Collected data
◆ ◆ ◆

(** * Discovery-and-crawl engine: a shallow embedding

    The Python sources embedded here are [retry_utils.py],
    [connection_manager.py], [security_utils.py] (class [ThrottleManager]),
    [crawler_pool.py], [onion_database.py] and [enhanced_crawler.py].

    Conventions of the embedding.
    - Python numbers that hold seconds (delays, timestamps, response times)
      are exact rationals [Q]; equations between them are stated with [==].
    - The outside world is explicit: a [World] carries the wall clock, the
      replies the network is going to give, the values [random.random()] is
      going to return, and a chronological trace of the requests sent and of
      the calls to [time.sleep].
    - Python objects that are compared by identity ([requests.Session]) carry
      the identity they were allocated with.
    - A Python exception is the text [str(e)] of the exception. *)

From Stdlib Require Import ZArith QArith Qminmax Qpower Qabs Lqa Lia List String Ascii Permutation Sorted.
From stdpp Require Import base gmap strings list.

Open Scope Q_scope.

(** ** Rationals with boolean tests *)

Definition Qltb (a b : Q) : bool := negb (Qle_bool b a).

(** ** Results of calls that may raise *)

Inductive Result (A : Type) : Type :=
| Ok (a : A)
| Raise (msg : string).
Arguments Ok {A} a.
Arguments Raise {A} msg.

(** [raise last_exception] *)
Definition reraise {A} (last_exception : option string) : Result A :=
  match last_exception with
  | Some e => Raise e
  | None => Raise "exceptions must derive from BaseException"
  end.

(** ** The outside world *)

(** A [requests.Session] object: [sid] is the identity of the object,
    [via_tor] tells whether its [proxies] point at the SOCKS proxy. *)
Record Session := { sid : nat; via_tor : bool }.

(** What BeautifulSoup finds in a page: the text of the [<title>] tag when
    there is one, the [content] attribute of [<meta name="description">]
    when there is one, the visible text, and the [<a href=...>] tags in
    document order with their text. *)
Record Page := {
  pg_title : option string;
  pg_description : option string;
  pg_text : string;
  pg_anchors : list (string * string)
}.

(** An HTTP response. [is_tor] is the truth value of
    [response.json().get("IsTor", False)], or [None] when the body is not
    JSON and [response.json()] raises. [http_error] is the text of the
    [HTTPError] that [raise_for_status] raises for this response when the
    status asks for it. *)
Record Response := {
  status_code : Z;
  http_error : string;
  is_tor : option bool;
  page : Page;
  elapsed : Q
}.

(** The answer of the network to one request: no response at all (the
    request raises, after [after] seconds), or a response. *)
Inductive Reply :=
| Refused (err : string) (after : Q)
| Answered (r : Response).

Inductive Event :=
| EvRequest (s : Session) (method url : string)
| EvSleep (d : Q)
| EvTorInit (s : Session).

Record World := {
  w_now : Q;                (* time.time() *)
  w_net : nat -> Reply;     (* the reply to the k-th request sent *)
  w_sent : nat;             (* requests sent so far *)
  w_rand : nat -> Q;        (* the k-th value of random.random() *)
  w_drawn : nat;            (* values drawn so far *)
  w_fresh : nat;            (* next object identity *)
  w_trace : list Event      (* what happened, oldest first *)
}.

(** [time.sleep(d)] *)
Definition sleep (d : Q) (w : World) : World :=
  {| w_now := w_now w + d; w_net := w_net w; w_sent := w_sent w;
     w_rand := w_rand w; w_drawn := w_drawn w; w_fresh := w_fresh w;
     w_trace := w_trace w ++ [EvSleep d] |}.

(** [random.random()] *)
Definition random (w : World) : Q * World :=
  (w_rand w (w_drawn w),
   {| w_now := w_now w; w_net := w_net w; w_sent := w_sent w;
      w_rand := w_rand w; w_drawn := S (w_drawn w); w_fresh := w_fresh w;
      w_trace := w_trace w |}).

(** [random.uniform(a, b)] is [a + (b - a) * random()]. *)
Definition uniform (a b : Q) (w : World) : Q * World :=
  let '(r, w1) := random w in (a + (b - a) * r, w1).

(** [requests.Session()], with or without the SOCKS proxies. *)
Definition new_session (tor : bool) (w : World) : Session * World :=
  ({| sid := w_fresh w; via_tor := tor |},
   {| w_now := w_now w; w_net := w_net w; w_sent := w_sent w;
      w_rand := w_rand w; w_drawn := w_drawn w; w_fresh := S (w_fresh w);
      w_trace := w_trace w |}).

Definition reply_time (r : Reply) : Q :=
  match r with
  | Refused _ d => d
  | Answered resp => elapsed resp
  end.

(** [session.<method>(url, ...)]: the request is sent, the network answers,
    the clock has advanced by the time the answer took. *)
Definition send (s : Session) (method url : string) (w : World) : Reply * World :=
  let r := w_net w (w_sent w) in
  (r,
   {| w_now := w_now w + reply_time r; w_net := w_net w; w_sent := S (w_sent w);
      w_rand := w_rand w; w_drawn := w_drawn w; w_fresh := w_fresh w;
      w_trace := w_trace w ++ [EvRequest s method url] |}).

(** [response.raise_for_status()] raises for 4xx and 5xx. *)
Definition raise_for_status (r : Response) : Result Response :=
  if ((400 <=? status_code r) && (status_code r <? 600))%Z
  then Raise (http_error r) else Ok r.

(** The sleeps of a trace, in order. *)
Fixpoint sleeps (tr : list Event) : list Q :=
  match tr with
  | [] => []
  | EvSleep d :: tr' => d :: sleeps tr'
  | _ :: tr' => sleeps tr'
  end.

(** The sessions the requests of a trace were sent on, in order. *)
Fixpoint request_sessions (tr : list Event) : list Session :=
  match tr with
  | [] => []
  | EvRequest s _ _ :: tr' => s :: request_sessions tr'
  | _ :: tr' => request_sessions tr'
  end.

(** How many times the Tor session was replaced. *)
Fixpoint rotations (tr : list Event) : nat :=
  match tr with
  | [] => O
  | EvTorInit _ :: tr' => S (rotations tr')
  | _ :: tr' => rotations tr'
  end.

(** ** connection_manager.py *)

Module Connection.

Definition test_url : string := "https://check.torproject.org/api/ip".

Record ConnectionManager := {
  tor_enabled : bool;
  clearnet_fallback : bool;
  tor_session : option Session;
  clearnet_session : option Session;
  circuit_created_time : option Q;
  max_circuit_age : Q;
  request_count : Z;
  max_requests_per_circuit : Z
}.

Definition set_tor_session (s : option Session) (cm : ConnectionManager) :=
  {| tor_enabled := tor_enabled cm; clearnet_fallback := clearnet_fallback cm;
     tor_session := s; clearnet_session := clearnet_session cm;
     circuit_created_time := circuit_created_time cm;
     max_circuit_age := max_circuit_age cm;
     request_count := request_count cm;
     max_requests_per_circuit := max_requests_per_circuit cm |}.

◆ ◆ ◆

• **WHAT THE EXERCISE ASKS**:
When you reach the line holding "pg_description : option string;" in the records above, begin reproducing exactly, stop after the line holding "w_sent : nat;", and output nothing else.

• **TASK RESPONSE**:
  pg_description : option string;
  pg_text : string;
  pg_anchors : list (string * string)
}.

(** An HTTP response. [is_tor] is the truth value of
    [response.json().get("IsTor", False)], or [None] when the body is not
    JSON and [response.json()] raises. [http_error] is the text of the
    [HTTPError] that [raise_for_status] raises for this response when the
    status asks for it. *)
Record Response := {
  status_code : Z;
  http_error : string;
  is_tor : option bool;
  page : Page;
  elapsed : Q
}.

(** The answer of the network to one request: no response at all (the
    request raises, after [after] seconds), or a response. *)
Inductive Reply :=
| Refused (err : string) (after : Q)
| Answered (r : Response).

Inductive Event :=
| EvRequest (s : Session) (method url : string)
| EvSleep (d : Q)
| EvTorInit (s : Session).

Record World := {
  w_now : Q;                (* time.time() *)
  w_net : nat -> Reply;     (* the reply to the k-th request sent *)
  w_sent : nat;             (* requests sent so far *)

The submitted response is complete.